HAProxy -- pause/queue all traffic without losing requests

I basically have the same problem as mentioned in this thread -- I would like to temporarily suspend all requests to all servers of a certain backend, so that I can upgrade the backend and the database it uses. Since this is a live system, I would like to queue up requests, and send them to the backend servers once they've been upgraded. Since I'm doing a database upgrade with the code change, I have to upgrade all backend servers simultaneously, so I can't just bring one down at a time.

I tried using the tcp-request options combined with removing the static healthcheck file as mentioned in that thread, but had no luck. Setting the default "maxconn" value to 0 seems to pause and queue connections as desired, but then there seems to be no way to increase the value back to a positive number without restarting HAProxy, which kills all requests that had been queued up until that point. (The "hot-reconfiguration" options using -sf and -st start a new process, which doesn't seem to do what I want).

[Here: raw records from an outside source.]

Lemma register_in_flight ps rec ps' disp comp r :
  tracks ps disp comp → register ps rec = Some ps' →
  in_flight ps' r ↔ r = rec ∨ in_flight ps r.
Proof.
  intros Ht Hr. destruct (register_some _ _ _ Hr) as (Hnp & pc & -> & Ep & _ & Hcase).
  destruct (tracked_pc _ _ _ (r_key rec) Ht) as [P1 P2].
  unfold in_flight. destruct (decide (r_key rec = r_key r)) as [E | Hne].
  2: { rewrite pc_of_insert_ne by done. split; [by right | intros [-> | H]; done]. }
  rewrite <- E, pc_of_insert_eq, Ep. set (pc0 := pc_of ps (r_key rec)) in *.
  assert (∀ o, done pc !! o = None ↔ done pc0 !! o = None ∨
            (∃ x, done pc0 !! o = Some x ∧ o < r_offset rec ∧ r_offset rec < expected pc0)) as Hd.
  { intros o. destruct Hcase as [(-> & _) | (Ed & Ee & Hi)].
    - split; [by left |]. intros [H | (x & H1 & H2 & H3)]; [done |].
      destruct (P2 _ _ H1) as (Hp & _). apply P1 in Hp. lia.
    - rewrite Ed, map_lookup_filter_None. cbn. split.
      + intros [H | H]; [by left |]. destruct (done pc0 !! o) as [x|] eqn:Eo; [| by left].
        specialize (H x eq_refl). right. exists x. destruct (P2 _ _ Eo) as (Hp & _ & _ & Hin).
        apply P1 in Hp. destruct Hi as [Hi | Hi]; [congruence |]. split_and!; [done | lia | lia].
      + intros [H | (x & H1 & H2 & H3)]; [by left |]. right. intros y Hy. lia. }
  rewrite elem_of_union, elem_of_singleton, Hd. destruct r as [k o]. cbn in *. subst k. split.
  - intros [[-> | Ho] Hdone]; [left; by destruct rec |]. right. split; [done |].
    destruct Hdone as [H | (x & H1 & H2 & H3)]; [done |]. apply P1 in Ho. lia.
  - intros [Heq | [Ho Hdone]]; [| split; [by right | by left]].
    assert (o = r_offset rec) as -> by (by rewrite <- Heq).
    split; [by left |]. left. destruct (done pc0 !! r_offset rec) as [x|] eqn:Eo; [| done].
    by destruct (P2 _ _ Eo) as (Hp & _).
Qed.

Lemma register_slots ps rec ps' :
  register ps rec = Some ps' → slots ps' = S (slots ps).
Proof.
  intros Hr. destruct (register_some _ _ _ Hr) as (Hnp & pc & -> & Ep & _).
  unfold slots. rewrite total_insert, (total_of _ ps (r_key rec)) by apply size_empty.
  rewrite Ep, size_union by set_solver. rewrite size_singleton. done.
Qed.

Lemma dispatch_wf r rs e : wf e → (window e < window_cap e)%nat → wf (dispatch r rs e).
Proof.
  intros [W1 W2 W3 W4 W5 W6 W7] Hw. unfold dispatch.
  destruct (register (ps e) r) as [ps'|] eqn:Er; [| by split].
  assert (∀ x, in_flight ps' x ↔ x = r ∨ in_flight (ps e) x) as Hf
    by (intros x; by eapply register_in_flight).
  assert (r ∉ running e) as Hr.
  { rewrite W2. unfold in_flight. intros [H _].
    by destruct (register_some _ _ _ Er) as (Hnp & _). }
  assert (running e ++ [r] ≡ₚ (waiting e ++ [r]) ++ performing e ++ applying e) as Hp.
  { unfold running. rewrite <- !app_assoc. f_equiv.
    rewrite app_assoc. apply Permutation_app_comm. }
  split; cbn; try done.
  - by eapply register_tracks.
  - intros x. unfold running. cbn. rewrite <- Hp, elem_of_app, list_elem_of_singleton, Hf, W2. tauto.
  - unfold running. cbn. rewrite <- Hp. apply NoDup_app. split_and!; [done | | apply NoDup_singleton].
    intros x Hx ->%list_elem_of_singleton. done.
  - rewrite <- Hp, length_app. cbn. lia.
  - rewrite (register_slots _ _ _ Er). lia.
Qed.

(** ** The end of a perform *)

Lemma running_pc e r :
  wf e → r ∈ running e →
  ∃ pc, ps e !! r_key r = Some pc ∧ r_offset r ∈ pending pc ∧ done pc !! r_offset r = None.
Proof.
  intros W Hr. apply (wf_running _ W) in Hr as [Hp Hd]. unfold pc_of in *.
  destruct (ps e !! r_key r) as [pc|]; cbn in *; [by exists pc |]. by apply elem_of_empty in Hp.
Qed.

Lemma running_drop e r ps' c w i :
  let e' := mkExec (window_cap e) (sem_cap e) w i (accepting e) ps' (todo e) (drop r (waiting e))
              (drop r (performing e)) (drop r (applying e)) (dispatched e) c (marked e) in
  running e' = drop r (running e).
Proof. unfold running. cbn. by rewrite !drop_app. Qed.
(* ===== verification/Protocol.v ===== *)
(** JSON, timestamps, the wire messages (pkg/protocol) and job expiry
    (pkg/jobexpiry).

    encoding/json and the RFC 3339 text of time are operations of interfaces,
    [Json] and [TimeText], with the round trips the code relies on as laws.
    Times are nanoseconds since the epoch. *)
From S2P Require Import Prelude Redis Client.

(** ** JSON objects *)

(** A decoded value as Go's interface{} shows it to a type assertion; null,
    arrays and objects are kept as text, since the code never looks inside. *)
Inductive json :=
| JStr (s : string)
| JBool (b : bool)
| JNum (q : Q)
| JOther (text : string).

Notation object := (gmap string json).

(** Decoding into a nil map: [Ok None] is the JSON text null, which leaves the
    map nil without an error.  [float_numbers] is the text of a value once it was
    decoded into interface{}, which makes its numbers float64. *)
Class Json := {
  unmarshal : string -> result (option object);
  marshal : object -> result string;
  float_numbers : string -> string
}.

Class JsonLaws `{Json} := {
  marshal_ok : ∀ m, ∃ s, marshal m = Ok s;
  unmarshal_of_marshal : ∀ m s, marshal m = Ok s → unmarshal s = Ok (Some m)
}.

Class TimeText := {
  rfc3339_parse : string -> option Z;      (* time.Parse(time.RFC3339, _) *)
  rfc3339_format : Z -> string;            (* t.UTC().Format(time.RFC3339) *)
  minute_format : Z -> string              (* the minute in UTC, 200601021504 *)
}.

(** A Go function that may panic. *)
Inductive outcome (A : Type) := Done (a : A) | Panic.
Arguments Done {A} a.
Arguments Panic {A}.

(** Reading a nil map gives no field, writing to it panics. *)
Definition fields (m : option object) : object := default ∅ m.

(** [x, _ := m[k].(string)]. *)
Definition str_of (v : option json) : string :=
  match v with Some (JStr s) => s | _ => "" end.

Definition str_field (m : object) (k : string) : string := str_of (m !! k).

Definition num_field (m : object) (k : string) : option Q :=
  match m !! k with Some (JNum q) => Some q | _ => None end.

(** Conversion of a float64 to an integer type truncates towards zero. *)
Definition truncate (q : Q) : Z := Z.quot (Qnum q) (Z.pos (Qden q)).

(** ** pkg/protocol *)

Record SourceCoords := Src { Src_Topic : string; Src_Partition : Z; Src_Offset : Z }.

Record EventMessage := mkEvent {
  Ev_BatchID : string; Ev_JobID : string; Ev_Status : string; Ev_WorkerClass : string;
  Ev_OccurredAt : string; Ev_SrcTopic : string; Ev_SrcPartition : Z; Ev_SrcOffset : Z;
  Ev_BatchSeq : Z
}.

(** ** pkg/jobexpiry *)

(** The white space strings.TrimSpace cuts, in ASCII. *)
Definition is_space (c : Ascii.ascii) : bool :=
  existsb (fun n => is_char n c) [9%N; 10%N; 11%N; 12%N; 13%N; 32%N].

Fixpoint trim_left (s : string) : string :=
  match s with
  | String c r => if is_space c then trim_left r else s
  | EmptyString => s
  end.

Fixpoint trim_right (s : string) : string :=
  match s with
  | EmptyString => EmptyString
  | String c r =>
      match trim_right r with
      | EmptyString => if is_space c then EmptyString else String c EmptyString
      | r' => String c r'
      end
  end.

Definition TrimSpace (s : string) : string := trim_right (trim_left s).

Definition ExpiredErrorClass : string := "KafkaBatch::JobExpiry::ExpiredError".

Record FailureRecord := mkFailure {
  Fr_BatchID : string; Fr_JobID : string; Fr_WorkerClass : string; Fr_ErrorClass : string;
  Fr_ErrorMessage : string; Fr_Status : string; Fr_Attempt : Z
}.

Record DropOutcome := mkDrop {
  Drop_Event : option EventMessage; Drop_DLTPayload : string; Drop_DLTKey : string;
  Drop_Failure : option FailureRecord
}.

Section expiry.
Context `{Json} `{TimeText}.

Definition Expired (validTill : string) (now : Z) : bool :=
  let validTill := TrimSpace validTill in
  if String.eqb validTill "" then false
  else match rfc3339_parse validTill with
       | None => true
       | Some t => t <=? now
       end.

Definition NormalizeValidTill (rfc3339nano_parse : string -> option Z) (value : string) : string :=
  let value := TrimSpace value in
  if String.eqb value "" then ""
  else match rfc3339_parse value with
       | Some t => rfc3339_format t
       | None => match rfc3339nano_parse value with
                 | Some t => rfc3339_format t
                 | None => ""
                 end
       end.

(** [if _, ok := m[k]; !ok { m[k] = v }] on a map that may be nil. *)
Definition set_default (k : string) (v : json) (m : option object) : outcome (option object) :=
  match m with
  | None => Panic
  | Some m => Done (Some (match m !! k with None => <[k := v]> m | Some _ => m end))
  end.

Definition and_then {A B} (m : outcome A) (k : A -> outcome B) : outcome B :=
  match m with Done a => k a | Panic => Panic end.

Definition StampSource (m : option object) (src : SourceCoords) : outcome (option object) :=
  and_then (set_default "_src_topic" (JStr (Src_Topic src)) m) (fun m =>
  and_then (set_default "_src_partition" (JNum (inject_Z (Src_Partition src))) m) (fun m =>
  set_default "_src_offset" (JNum (inject_Z (Src_Offset src))) m)).

(** The SourceCoords function: stamped coordinates first, then inline ones. *)
Definition source_coords (m : object) : SourceCoords :=
  let topic := str_field m "_src_topic" in
  let topic := if String.eqb topic "" then str_field m "src_topic" else topic in
  let num (a b : string) :=
    match num_field m a with
    | Some v => truncate v
    | None => match num_field m b with Some v => truncate v | None => 0 end
    end in
  Src topic (num "_src_partition" "src_partition") (num "_src_offset" "src_offset").

Definition intFrom (v : option json) : Z :=
  match v with Some (JNum n) => truncate n | _ => 0 end.

(** [json.Marshal]'s text with its error dropped. *)
Definition marshal_or_empty (m : object) : string :=
  match marshal m with Ok s => s | Bad _ => "" end.

(** [_ = json.Unmarshal(raw, &m)] into an empty map. *)
Definition unmarshal_lenient (raw : string) : object :=
  match unmarshal raw with Ok (Some m) => m | _ => ∅ end.

Definition drop_message (validTill : string) : string :=
  if String.eqb validTill "" then "job expired"
  else ("Job expired (valid_till=" +:+ validTill +:+ ")")%string.

Definition BuildDrop (raw : string) (src : SourceCoords) (now : Z) : DropOutcome :=
  let m := unmarshal_lenient raw in
  let msg := drop_message (str_field m "valid_till") in
  let dlt :=
    <["dlt_at" := JStr (rfc3339_format now)]>
    (<["dlt_error_message" := JStr msg]>
    (<["dlt_error_class" := JStr ExpiredErrorClass]>
    (<["dlt_source_topic" := JStr (Src_Topic src)]>
    (<["dlt_type" := JStr "expired"]> m)))) in
  let dltRaw := marshal_or_empty dlt in
  let key := str_field m "job_id" in
  let key := if String.eqb key "" then "expired" else key in
  let batchID := str_field m "batch_id" in
  match num_field m "batch_seq" with
  | Some seqF =>
      if negb (String.eqb batchID "") && negb (Qle_bool seqF 0) then
        let jobID := str_field m "job_id" in
        let worker := str_field m "worker_class" in
        mkDrop
          (Some (mkEvent batchID jobID "failed" worker (rfc3339_format now)
                   (Src_Topic src) (Src_Partition src) (Src_Offset src) (truncate seqF)))
          dltRaw key
          (Some (mkFailure batchID jobID worker ExpiredErrorClass msg "expired"
                   (intFrom (m !! "attempt"))))
      else mkDrop None dltRaw key None
  | None => mkDrop None dltRaw key None
  end.
End expiry.
(** [rtime] is the server's TIME, [slotID] the new uuid. *)
Definition checkout_script (s : Scheduler) (view : activeView) (rtime : Q) (slotID : string)
    : script checkout_reply unit :=
  let l := sc_Lane s in
  let st := sc_Settings s in
  if String.eqb l LaneTime then
    CheckoutLuaTime (ringKey l) (leasesKey l) (weightKey l) (forwardingKey l)
      (forwardingMetaKey l) (GlobalConcurrency st) (MaxInflightPerTenant st) (readyPrefix l)
      (fetchN st) (DefaultWeight st) (weightedFlag st) (view_count view) (view_sumWeight view)
      rtime (EffectiveLeaseTTL st) slotID (leasePrefix l)
  else
    CheckoutLuaCount (ringKey l) (vtimeKey l) (leasesKey l) (weightKey l) (forwardingKey l)
      (forwardingMetaKey l) (GlobalConcurrency st) (MaxInflightPerTenant st) (readyPrefix l)
      (DefaultWeight st) (fetchN st) (weightedFlag st) (view_count view) (view_sumWeight view)
      rtime (EffectiveLeaseTTL st) slotID (leasePrefix l).

Definition Checkout (s : Scheduler) (now : Z) (ingest : option (result Z)) (rtime : Q)
    (slotID : string) : io (Scheduler * (option CheckoutResult * error)) :=
  match ValidateLane (sc_Lane s) with
  | Some e => mret (s, (None, Some e))
  | None =>
      sv ← activeViewCached s now ingest;
      r ← do (call (checkout_script s sv.2 rtime slotID));
      mret (sv.1, match r with
                  | Bad e => (None, Some e)
                  | Ok (Denied _) => (None, None)
                  | Ok (Got tenant payload) => (Some (mkCheckout tenant payload slotID), None)
                  end)
  end.

Definition ConfirmForward (s : Scheduler) (slotID : string) : io (bool * error) :=
  if String.eqb slotID "" then mret (false, None)
  else
    r ← do (call (ConfirmForwardLua (forwardingKey (sc_Lane s)) (forwardingMetaKey (sc_Lane s))
                    slotID));
    mret (is_one r).

Definition abort_script (s : Scheduler) (slotID tenantID : string) : script Z unit :=
  let l := sc_Lane s in
  if String.eqb l LaneTime then
    AbortForwardLuaTime (forwardingKey l) (forwardingMetaKey l) (leasesKey l)
      (TenantLeaseKey l tenantID) slotID tenantID (readyPrefix l)
  else
    AbortForwardLuaCount (forwardingKey l) (forwardingMetaKey l) (leasesKey l)
      (TenantLeaseKey l tenantID) (ringKey l) (vtimeKey l) (weightKey l)
      slotID tenantID (readyPrefix l) (DefaultWeight (sc_Settings s)).

Definition AbortForward (s : Scheduler) (slotID tenantID : string) : io (bool * error) :=
  if String.eqb slotID "" || String.eqb tenantID "" then mret (false, None)
  else r ← do (call (abort_script s slotID tenantID)); mret (is_one r).

Definition CompleteSlot (s : Scheduler) (now : Z) (tenantID slotID : string) (durationSec : Q)
    : io (Scheduler * error) :=
  let l := sc_Lane s in
  if String.eqb slotID "" && String.eqb l LaneThroughput then mret (s, None)
  else if String.eqb l LaneThroughput then
    r ← do (call (CompleteLuaCountLease (leasesKey l) (TenantLeaseKey l tenantID) slotID));
    mret (s, result_error r)
  else
    sw ← WeightFor s now tenantID;
    let inc := if Qle_bool sw.2 0 then durationSec else (durationSec / sw.2)%Q in
    r ← do (call (if String.eqb slotID "" then
                    CompleteLuaTimeLegacy (vtimeKey l) (ringKey l) tenantID inc (readyPrefix l)
                  else
                    CompleteLuaTimeLease (leasesKey l) (TenantLeaseKey l tenantID) (vtimeKey l)
                      (ringKey l) tenantID inc (readyPrefix l) slotID));
    mret (sw.1, result_error r).

Definition RenewLease (s : Scheduler) (now : Z) (tenantID slotID : string) : io error :=
  if String.eqb slotID "" then mret None
  else
    let expiry := (unix_seconds now + EffectiveLeaseTTL (sc_Settings s))%Q in
    rs ← pipeline [command (ZADD_XX (leasesKey (sc_Lane s)) expiry slotID);
                   command (ZADD_XX (TenantLeaseKey (sc_Lane s) tenantID) expiry slotID)];
    mret (first_error rs).

Definition rearmLease (s : Scheduler) (now : Z) (tenantID slotID : string) : io error :=
  let expiry := (unix_seconds now + EffectiveLeaseTTL (sc_Settings s))%Q in
  r ← do (call (RearmLeaseLua (leasesKey (sc_Lane s)) (TenantLeaseKey (sc_Lane s) tenantID)
                  slotID expiry));
  mret (result_error r).

Definition SlotLeaseActive (s : Scheduler) (now : Z) (slotID : string) : io (bool * Q * error) :=
  if String.eqb slotID "" then mret (false, 0%Q, None)
  else
    r ← do (command (ZSCORE (leasesKey (sc_Lane s)) slotID));
    mret (match r with
          | Ok None => (false, 0%Q, None)
          | Bad e => (false, 0%Q, Some e)
          | Ok (Some score) => (negb (Qle_bool score (unix_seconds now)), score, None)
          end).

Definition ClaimSlotExecution (s : Scheduler) (slotID : string) : io (bool * error) :=
  if String.eqb slotID "" then mret (true, None)
  else
    r ← do (command (SET_NX_EX (SlotDedupKey (sc_Lane s) slotID) "1"
                       (slotDedupTTL (sc_Settings s))));
    mret (match r with Bad e => (true, Some e) | Ok ok => (ok, None) end).

Definition ClearSlotExecution (s : option Scheduler) (slotID : string) : io error :=
  match s with
  | None => mret None
  | Some s =>
      if String.eqb slotID "" then mret None
      else r ← do (command (DEL (SlotDedupKey (sc_Lane s) slotID))); mret (result_error r)
  end.

(** ** Recovery *)

(** A job map's tenant: tenant_id, then batch_id, then job_id. *)
Definition tenant_of (m : object) (fallback : string) : string :=
  let t := str_field m "tenant_id" in
  if negb (String.eqb t "") then t
  else
    let b := str_field m "batch_id" in
    if negb (String.eqb b "") then b
    else
      let j := str_field m "job_id" in
      if negb (String.eqb j "") then j else fallback.

Definition tenantFromPayload (raw : string) : string :=
  match unmarshal raw with
  | Bad _ => ""
  | Ok m => tenant_of (fields m) ""
  end.

Definition TenantFromMessage (m : object) : string := tenant_of m "default".

(** The marked payload and its Kafka key, or an error; a null payload makes the
    write to the nil map panic. *)
Definition markSlot (raw tenantID slotID : string) (lane : Lane) : outcome (result (string * string)) :=
  match unmarshal raw with
  | Bad e => Done (Bad e)
  | Ok None => Panic
  | Ok (Some m) =>
      let m := <["_fair_slot_id" := JStr slotID]>
              (<["_fair_type" := JStr lane]>
              (<["_fair_slot" := JBool true]> m)) in
      let m := match m !! "tenant_id" with
               | Some _ => m
               | None => <["tenant_id" := JStr tenantID]> m
               end in
      Done (match marshal m with
            | Bad e => Bad e
            | Ok out => Ok (out, str_field m "job_id")
            end)
  end.

(** Lines 268-299: one entry at a time, stopping at the first Redis error of the
    lease lookup. *)
Fixpoint stale_among (s : Scheduler) (now : Q) (entries : list (string * string))
    (out : list StaleForward) : io (list StaleForward * error) :=
  match entries with
  | [] => mret (out, None)
  | (slotID, payload) :: entries =>
      r ← do (command (ZSCORE (leasesKey (sc_Lane s)) slotID));
      match r with
      | Bad e => mret (out, Some e)
      | Ok lease =>
          let kept := match lease with
                      | Some exp => negb (Qle_bool exp now)
                                    || negb (Qle_bool (ForwardingRecoveryGrace (sc_Settings s))
                                               (now - exp))
                      | None => false
                      end in
          if kept then stale_among s now entries out
          else
            t ← do (command (HGET (forwardingMetaKey (sc_Lane s)) slotID));
            let tenant := match t with Ok (Some t) => t | _ => "" end in
            let tenant := if String.eqb tenant "" then tenantFromPayload payload else tenant in
            stale_among s now entries
              (if String.eqb tenant "" then out else out ++ [mkStale slotID tenant payload])
      end
  end.

Definition ListStaleForwards (s : Scheduler) (now : Z) : io (list StaleForward * error) :=
  r ← do (command (HGETALL (forwardingKey (sc_Lane s))));
  match r with
  | Bad e => mret ([], Some e)
  | Ok entries => stale_among s (unix_seconds now) (map_to_list entries) []
  end.

Definition reclaimClaimTTL : Z := 30.

Definition ReclaimStaleForward (s : Scheduler) (now : Z) (entry : StaleForward)
    (produce : string -> string -> kio error) : kio (outcome error) :=
  r ← redis_io (do (command (SET_NX_EX (reclaimClaimKey (sc_Lane s) (St_Slot entry)) "1"
                               reclaimClaimTTL)));
  match r with
  | Bad e => mret (Done (Some e))
  | Ok false => mret (Done None)
  | Ok true =>
      match markSlot (St_Payload entry) (St_Tenant entry) (St_Slot entry) (sc_Lane s) with
      | Panic => mret Panic
      | Done (Bad e) => mret (Done (Some e))
      | Done (Ok (marked, key)) =>
          err ← produce marked key;
          match err with
          | Some e =>
              _ ← redis_io (AbortForward s (St_Slot entry) (St_Tenant entry));
              mret (Done (Some e))
          | None =>
              c ← redis_io (ConfirmForward s (St_Slot entry));
              match c.2 with
              | Some e => mret (Done (Some e))
              | None =>
                  e ← redis_io (rearmLease s now (St_Tenant entry) (St_Slot entry));
                  mret (Done e)
              end
          end
      end
  end.

(** Errors of the per-tenant sweeps are ignored. *)
Fixpoint sweep_keys (keys : list string) (now : Q) : io unit :=
  match keys with
  | [] => mret tt
  | k :: keys => _ ← do (command (ZREMRANGEBYSCORE k (upto now))); sweep_keys keys now
  end.

(** The number swept is what ZREMRANGEBYSCORE would report: the size lost. *)
Definition ZREMRANGEBYSCORE_n (k : string) (r : zrange) : script Z Z :=
  before ← ZCARD k;
  ZREMRANGEBYSCORE k r;;
  rest ← ZCARD k;
  mret (before - rest).

Definition ReclaimExpiredLeases (s : Scheduler) (now : Z) : io (Z * error) :=
  let t := unix_seconds now in
  r ← do (command (SET_NX_EX (reclaimLockKey (sc_Lane s)) "1" 25));
  match r with
  | Bad e => mret (0, Some e)
  | Ok false => mret (0, None)
  | Ok true =>
      n ← do (command (ZREMRANGEBYSCORE_n (leasesKey (sc_Lane s)) (upto t)));
      match n with
      | Bad e => mret (0, Some e)
      | Ok n =>
          k ← do (command (SCAN (leasePrefix (sc_Lane s))));
          match k with
          | Bad e => mret (n, Some e)
          | Ok keys => sweep_keys keys t;; mret (n, None)
          end
      end
  end.

(** ** Inspection and maintenance *)

Definition ReadyDepth (s : Scheduler) (tenantID : string) : io (result Z) :=
  do (command (LLEN (ReadyKey (sc_Lane s) tenantID))).

Definition RingSize (s : Scheduler) : io (result Z) :=
  do (command (ZCARD (ringKey (sc_Lane s)))).

Definition stats (s : Scheduler) (now : Z) : io (Stats * error) :=
  let l := sc_Lane s in
  let none := mkStats 0 0 0 0 0 in
  rs ← pipeline [command (ZCARD (ringKey l));
                 command (ZCOUNT (leasesKey l) (after (unix_seconds now)));
                 command (HLEN (forwardingKey l))];
  mret (match first_error rs with
        | Some e => (none, Some e)
        | None =>
            match rs with
            | [Ok a; Ok i; Ok f] =>
                (mkStats a i f (GlobalConcurrency (sc_Settings s)) (ReadyWindow (sc_Settings s)),
                 None)
            | _ => (none, None)
            end
        end).

Definition ResetVtimeIfQuiescent (s : Scheduler) (now : Z) : io (bool * error) :=
  match ValidateLane (sc_Lane s) with
  | Some e => mret (false, Some e)
  | None =>
      let l := sc_Lane s in
      r ← do (call (ResetVtimeIfQuiescentLua (ringKey l) (vtimeKey l) (leasesKey l)
                      (forwardingKey l) (unix_seconds now)));
      mret (is_one r)
  end.

Definition IngestPending (ingest : option (result Z)) : bool * error :=
  match ingest with
  | None => (false, None)
  | Some (Bad e) => (false, Some e)
  | Some (Ok n) => (0 <? n, None)
  end.

Definition Vtime (s : Scheduler) (tenantID : string) : io (Q * error) :=
  r ← do (command (HGET (vtimeKey (sc_Lane s)) tenantID));
  mret (match r with
        | Bad e => (0%Q, Some e)
        | Ok None => (0%Q, None)
        | Ok (Some v) => match parse_float v with Ok q => (q, None) | Bad e => (0%Q, Some e) end
        end).

(** DEL of many keys. *)
Definition DEL_all {R} (keys : list string) : script R unit := each DEL keys.

Definition ResetLane (s : Scheduler) : io (Scheduler * error) :=
  let s := bustWeightCache s in
  r ← do (command (SCAN (ns (sc_Lane s))));
  match r with
  | Bad e => mret (s, Some e)
  | Ok [] => mret (s, None)
  | Ok keys => d ← do (command (DEL_all keys)); mret (s, result_error d)
  end.
End scheduler.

Is what I'm trying to do possible?


I eventually ended up asking this question of Willy Tarreau, the author of HAProxy. He was intrigued by my suggestion, and committed a small change to HAProxy that allows for setting maxconn down to zero via the admin socket (this wasn't possible at the time I asked), which solved my problem. Quoting from the followup email I sent him:

Hi there. That solves my problem pretty well. I issued "set maxconn frontend my_frontend 0", waited a few seconds for connections to drain, and then all subsequent connections are paused. I restarted the server, issued "set maxconn frontend my_frontend 3000", and connections resumed properly, without erroring out on existing requests.

In response to JesseP's answer -- absolutely, most of the time I never want to do this. We generally try and stage our DB migrations in exactly the way you mention, because suspending traffic is risky at best. Some of our users set ridiculously low client-side timeouts, so we generally don't want traffic suspended for more than 15 seconds. But for a recent migration where we had a complex set of code and data migrations to perform simultaneously, having this option available was a lifesaver.

So, to sum up -- not recommending this for everyday use, but the option is there should the need arise.


Even if you accomplish what you're asking, you're going to end up with longer running data migrations, too many servers to update, etc., in the future, and clients will end up timing out while they wait for stuff to come back online.

You should really try to build your updates such that existing servers can still run. This may involve deploying some updated code with existing database, then updating the database, then deploying the actual update.

In the end, you should be able to deploy one server at a time, with out breaking things.